Where is Esther Lederberg in this story? A major omission, and one that perpetuates the injustices done to her at Stanford.
Thanks for your comment. You can read more detail about the research on transduction and those involved on our Profiles in Science site here: http://profiles.nlm.nih.gov/ps/retrieve/Narrative/BB/p-nid/159
Thank you for your comment. I am aware of Esther Lederberg and the fact that she and others contributed to the work at Lederberg’s lab at the University of Wisconsin. However, I’ve found it difficult to find sources which present a balanced view of the relative contributions of Esther and Joshua. Because this post was focused on the science of conjugation/plasmids rather than an in-depth history of the Lederberg labs, I chose to use Joshua Lederberg, as head of his lab, to present the discoveries detailed in the post and link to more detailed discussions of the research in the Profiles in Science page. The Profiles page does give credit to Esther as well as others in the Lederberg lab. If you have a suggestion for further reading that parses out Esther and Joshua’s individual contributions in more detail, I’d be interested to hear about it and to post it in the blog comments.

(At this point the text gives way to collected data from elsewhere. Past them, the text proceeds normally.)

(** * MsgReader: a shallow embedding of the compound-file decoder and the
    property extraction layer of [src/MsgReader.js], with the properties of
    its specification stated and proved against the embedded code.

    Conventions of the embedding.
    - A JavaScript number that the decoder computes is an integer of
      magnitude below 2^53, modelled as [Z]; where an array is indexed out
      of range the code obtains [undefined], and arithmetic on it yields
      [NaN]: both are the value [NaN] of type [num] (they are never told
      apart by the code: both differ from every sentinel, both seek to 0,
      both index to [undefined]).
    - A JavaScript string is its list of UTF-16 code units.
    - An [ArrayBuffer] is the list of its bytes, each a [Z] in [0, 256).
    - Exceptions are the [Throw] outcome of [result]; loops and recursions
      whose termination depends on the input take a fuel argument and give
      [OutOfFuel] when it is used up. *)

From Stdlib Require Import ZArith List Lia Bool String Ascii.
From stdpp Require Import base option list gmap.

Open Scope Z_scope.

(* ================================================================== *)
(** ** Outcomes and the state-and-exception monad *)

Inductive exn :=
| RangeError
| TypeError
| Error (msg : string).

Inductive result (A : Type) :=
| Ok (a : A)
| Throw (e : exn)
| OutOfFuel.
Arguments Ok {A} a.
Arguments Throw {A} e.
Arguments OutOfFuel {A}.

(** A computation over a mutable state [S]. *)
Definition M (S A : Type) : Type := S -> result (A * S).

Definition ret {S A} (a : A) : M S A := fun s => Ok (a, s).
Definition throw {S A} (e : exn) : M S A := fun _ => Throw e.
Definition diverge {S A} : M S A := fun _ => OutOfFuel.
Definition bind {S A B} (m : M S A) (k : A -> M S B) : M S B :=
  fun s => match m s with
           | Ok (a, s') => k a s'
           | Throw e => Throw e
           | OutOfFuel => OutOfFuel
           end.
Definition get {S} : M S S := fun s => Ok (s, s).
Definition put {S} (s : S) : M S unit := fun _ => Ok (tt, s).
Definition modify {S} (f : S -> S) : M S unit := fun s => Ok (tt, f s).

Notation "'let*' x ':=' c1 'in' c2" := (bind c1 (fun x => c2))
  (at level 10, x pattern, c1 at level 100, c2 at level 200).
Notation "'do' c1 'then' c2" := (bind c1 (fun _ => c2))
  (at level 10, c1 at level 100, c2 at level 200).
(** * niimasker: time-series extraction from 4-D NIfTI images

    A shallow embedding of [niimasker/niimasker.py] and the properties of
    its specification.

    Conventions of the embedding.
    - A Python call either returns a value or raises: every source function
      is a computation in the exception monad [result]; the driver and the
      orchestrator, which write files, also thread the files written so
      far ([io]).
    - Voxel and regressor values are floats in the source; here they are
      rationals ([Q]), so arithmetic is exact and there is neither inf nor
      nan: a statement about the values of a gradient carries the
      hypothesis that the spacing is not zero.
    - The libraries the module delegates to (the image readers of nibabel
      and nilearn, the table reader of pandas, the [fit_transform] of the
      maskers) are variables of the section that holds the drivers.  They
      are functions of their arguments: what they return does not depend on
      the tables the batch writes, and fitting a masker on one image leaves
      no trace on the next.  Building a masker does not raise.
    - Which paths can be opened for writing is a variable too ([writable]):
      the module creates no directory, so the answer does not change while
      it runs.
    - The numpy and pandas operations the module's own logic relies on
      (slicing, [np.unique], [np.gradient], [np.mean], column selection,
      the [DataFrame] constructor, [pd.concat], [to_csv]) are defined here.
    - A written table is kept as its delimiter, its header and its records
      of fields; quoting and line ends are below that.
    - [print] calls are informational and are left out. *)

From Stdlib Require Import ZArith QArith Qabs List String Ascii Lia Bool.
From Stdlib Require Import DecimalString Permutation Sorted.
From Stdlib Require Import DecimalNat DecimalFacts FinFun.
From stdpp Require Import gmap strings.

Import ListNotations.
Local Open Scope string_scope.
Local Open Scope list_scope.

(* ===================================================================== *)
(** ** Python values, exceptions and slices *)
(* ===================================================================== *)

Module Py.

(** The exceptions that reach a caller of the module. *)
Inductive exn : Type :=
| KeyError (key : string)
| IndexError (msg : string)
| ValueError (msg : string)
| TypeError (msg : string)
| OSError (msg : string).

Inductive result (A : Type) : Type :=
| Ok (a : A)
| Err (e : exn).
Arguments Ok {A} a.
Arguments Err {A} e.

Definition bind {A B} (m : result A) (k : A -> result B) : result B :=
  match m with
  | Ok a => k a
  | Err e => Err e
  end.

Definition raises {A} (m : result A) : Prop := exists e, m = Err e.

(** Values that travel as labels or keyword arguments. *)
Inductive value : Type :=
| VNone
| VInt (z : Z)
| VFloat (q : Q)
| VStr (s : string)
| VBool (b : bool).

(** Decimal numerals, as [str] and ['{}'.format] print integers. *)
Definition str_of_nat (n : nat) : string :=
  NilZero.string_of_uint (Nat.to_uint n).

Definition str_of_Z (z : Z) : string :=
  NilZero.string_of_int (Z.to_int z).

(** [l[n:]] on a sequence of length [len]: a negative start counts from
    the end, and a start outside the sequence is moved to its nearest
    end. *)
Definition slice_start (n : Z) (len : nat) : nat :=
  if (n <? 0)%Z then Z.to_nat (Z.max (Z.of_nat len + n) 0)
  else Nat.min (Z.to_nat n) len.

Definition slice_from {A} (n : Z) (l : list A) : list A :=
  skipn (slice_start n (List.length l)) l.

(** ['needle' in hay] *)
Fixpoint contains (needle hay : string) : bool :=
  String.prefix needle hay ||
  match hay with
  | EmptyString => false
  | String _ rest => contains needle rest
  end.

Thanks again for reaching out.
Division of Medicine & Science
National Museum of American History
Any information on photo credit for the tubes and rack at top of this post? Which lab they are from? The handwriting is definitely a scientist I know well and trying to prove my theory.
I am the one who took the photo of the tubes and rack. They are part of the Biological Sciences collection at the National Museum of American History. I don’t have information on the specific lab, but the objects came from Genentech. Notes in our file indicate that the handwriting may be that of Dave Goeddel, but that has never been verified.